__WORK REQUIRED__
Given the records that follow, return each one verbatim.

◇ ◇ ◇ ◇ ◇ ◇ ◇

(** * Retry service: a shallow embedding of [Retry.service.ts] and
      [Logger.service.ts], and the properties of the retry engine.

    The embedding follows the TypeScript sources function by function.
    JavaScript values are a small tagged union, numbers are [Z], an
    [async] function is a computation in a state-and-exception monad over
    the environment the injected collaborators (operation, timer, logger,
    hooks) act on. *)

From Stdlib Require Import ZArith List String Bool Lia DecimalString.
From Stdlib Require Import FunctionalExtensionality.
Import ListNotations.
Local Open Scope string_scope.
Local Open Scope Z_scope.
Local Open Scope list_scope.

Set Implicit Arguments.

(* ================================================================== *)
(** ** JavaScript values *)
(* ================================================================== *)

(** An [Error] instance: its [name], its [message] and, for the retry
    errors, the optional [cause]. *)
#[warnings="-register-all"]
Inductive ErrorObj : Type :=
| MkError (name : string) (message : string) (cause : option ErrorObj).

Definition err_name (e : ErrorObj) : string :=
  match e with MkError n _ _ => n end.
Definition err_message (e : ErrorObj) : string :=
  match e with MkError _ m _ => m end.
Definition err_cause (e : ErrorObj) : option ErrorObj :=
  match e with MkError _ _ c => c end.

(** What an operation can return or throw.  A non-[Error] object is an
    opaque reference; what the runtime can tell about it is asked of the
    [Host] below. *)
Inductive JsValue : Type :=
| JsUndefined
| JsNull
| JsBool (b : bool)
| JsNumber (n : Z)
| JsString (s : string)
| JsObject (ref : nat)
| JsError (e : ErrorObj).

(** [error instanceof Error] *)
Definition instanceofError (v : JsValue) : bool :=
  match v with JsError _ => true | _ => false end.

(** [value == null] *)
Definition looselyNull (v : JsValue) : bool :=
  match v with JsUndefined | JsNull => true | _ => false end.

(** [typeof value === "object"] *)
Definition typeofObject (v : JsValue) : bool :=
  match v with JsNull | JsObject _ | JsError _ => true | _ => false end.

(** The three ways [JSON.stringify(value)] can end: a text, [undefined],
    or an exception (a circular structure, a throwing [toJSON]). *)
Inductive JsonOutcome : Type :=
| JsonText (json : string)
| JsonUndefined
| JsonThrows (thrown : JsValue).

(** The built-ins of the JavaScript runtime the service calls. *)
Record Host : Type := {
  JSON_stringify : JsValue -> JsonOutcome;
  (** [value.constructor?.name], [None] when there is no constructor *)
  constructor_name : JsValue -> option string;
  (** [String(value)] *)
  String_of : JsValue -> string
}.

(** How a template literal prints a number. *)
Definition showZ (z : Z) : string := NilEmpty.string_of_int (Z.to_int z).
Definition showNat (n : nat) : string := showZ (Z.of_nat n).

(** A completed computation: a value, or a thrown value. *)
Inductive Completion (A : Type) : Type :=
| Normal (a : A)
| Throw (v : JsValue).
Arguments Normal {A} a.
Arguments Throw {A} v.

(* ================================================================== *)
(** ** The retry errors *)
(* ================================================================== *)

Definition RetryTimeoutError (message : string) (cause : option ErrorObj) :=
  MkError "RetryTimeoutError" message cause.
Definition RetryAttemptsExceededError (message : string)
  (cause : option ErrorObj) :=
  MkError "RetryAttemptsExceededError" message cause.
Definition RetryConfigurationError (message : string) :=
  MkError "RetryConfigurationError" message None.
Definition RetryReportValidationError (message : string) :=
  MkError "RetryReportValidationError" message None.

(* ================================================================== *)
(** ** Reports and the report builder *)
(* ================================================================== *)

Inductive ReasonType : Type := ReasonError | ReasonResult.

◇ ◇ ◇ ◇ ◇ ◇ ◇

__ANSWER__
(** * Retry service: a shallow embedding of [Retry.service.ts] and
      [Logger.service.ts], and the properties of the retry engine.

    The embedding follows the TypeScript sources function by function.
    JavaScript values are a small tagged union, numbers are [Z], an
    [async] function is a computation in a state-and-exception monad over
    the environment the injected collaborators (operation, timer, logger,
    hooks) act on. *)

From Stdlib Require Import ZArith List String Bool Lia DecimalString.
From Stdlib Require Import FunctionalExtensionality.
Import ListNotations.
Local Open Scope string_scope.
Local Open Scope Z_scope.
Local Open Scope list_scope.

Set Implicit Arguments.

(* ================================================================== *)
(** ** JavaScript values *)
(* ================================================================== *)

(** An [Error] instance: its [name], its [message] and, for the retry
    errors, the optional [cause]. *)
#[warnings="-register-all"]
Inductive ErrorObj : Type :=
| MkError (name : string) (message : string) (cause : option ErrorObj).

Definition err_name (e : ErrorObj) : string :=
  match e with MkError n _ _ => n end.
Definition err_message (e : ErrorObj) : string :=
  match e with MkError _ m _ => m end.
Definition err_cause (e : ErrorObj) : option ErrorObj :=
  match e with MkError _ _ c => c end.

(** What an operation can return or throw.  A non-[Error] object is an
    opaque reference; what the runtime can tell about it is asked of the
    [Host] below. *)
Inductive JsValue : Type :=
| JsUndefined
| JsNull
| JsBool (b : bool)
| JsNumber (n : Z)
| JsString (s : string)
| JsObject (ref : nat)
| JsError (e : ErrorObj).

(** [error instanceof Error] *)
Definition instanceofError (v : JsValue) : bool :=
  match v with JsError _ => true | _ => false end.

(** [value == null] *)
Definition looselyNull (v : JsValue) : bool :=
  match v with JsUndefined | JsNull => true | _ => false end.

(** [typeof value === "object"] *)
Definition typeofObject (v : JsValue) : bool :=
  match v with JsNull | JsObject _ | JsError _ => true | _ => false end.

(** The three ways [JSON.stringify(value)] can end: a text, [undefined],
    or an exception (a circular structure, a throwing [toJSON]). *)
Inductive JsonOutcome : Type :=
| JsonText (json : string)
| JsonUndefined
| JsonThrows (thrown : JsValue).

(** The built-ins of the JavaScript runtime the service calls. *)
Record Host : Type := {
  JSON_stringify : JsValue -> JsonOutcome;
  (** [value.constructor?.name], [None] when there is no constructor *)
  constructor_name : JsValue -> option string;
  (** [String(value)] *)
  String_of : JsValue -> string
}.

(** How a template literal prints a number. *)
Definition showZ (z : Z) : string := NilEmpty.string_of_int (Z.to_int z).
Definition showNat (n : nat) : string := showZ (Z.of_nat n).

(** A completed computation: a value, or a thrown value. *)
Inductive Completion (A : Type) : Type :=
| Normal (a : A)
| Throw (v : JsValue).
Arguments Normal {A} a.
Arguments Throw {A} v.

(* ================================================================== *)
(** ** The retry errors *)
(* ================================================================== *)

Definition RetryTimeoutError (message : string) (cause : option ErrorObj) :=
  MkError "RetryTimeoutError" message cause.
Definition RetryAttemptsExceededError (message : string)
  (cause : option ErrorObj) :=
  MkError "RetryAttemptsExceededError" message cause.
Definition RetryConfigurationError (message : string) :=
  MkError "RetryConfigurationError" message None.
Definition RetryReportValidationError (message : string) :=
  MkError "RetryReportValidationError" message None.

(* ================================================================== *)
(** ** Reports and the report builder *)
(* ================================================================== *)

Inductive ReasonType : Type := ReasonError | ReasonResult.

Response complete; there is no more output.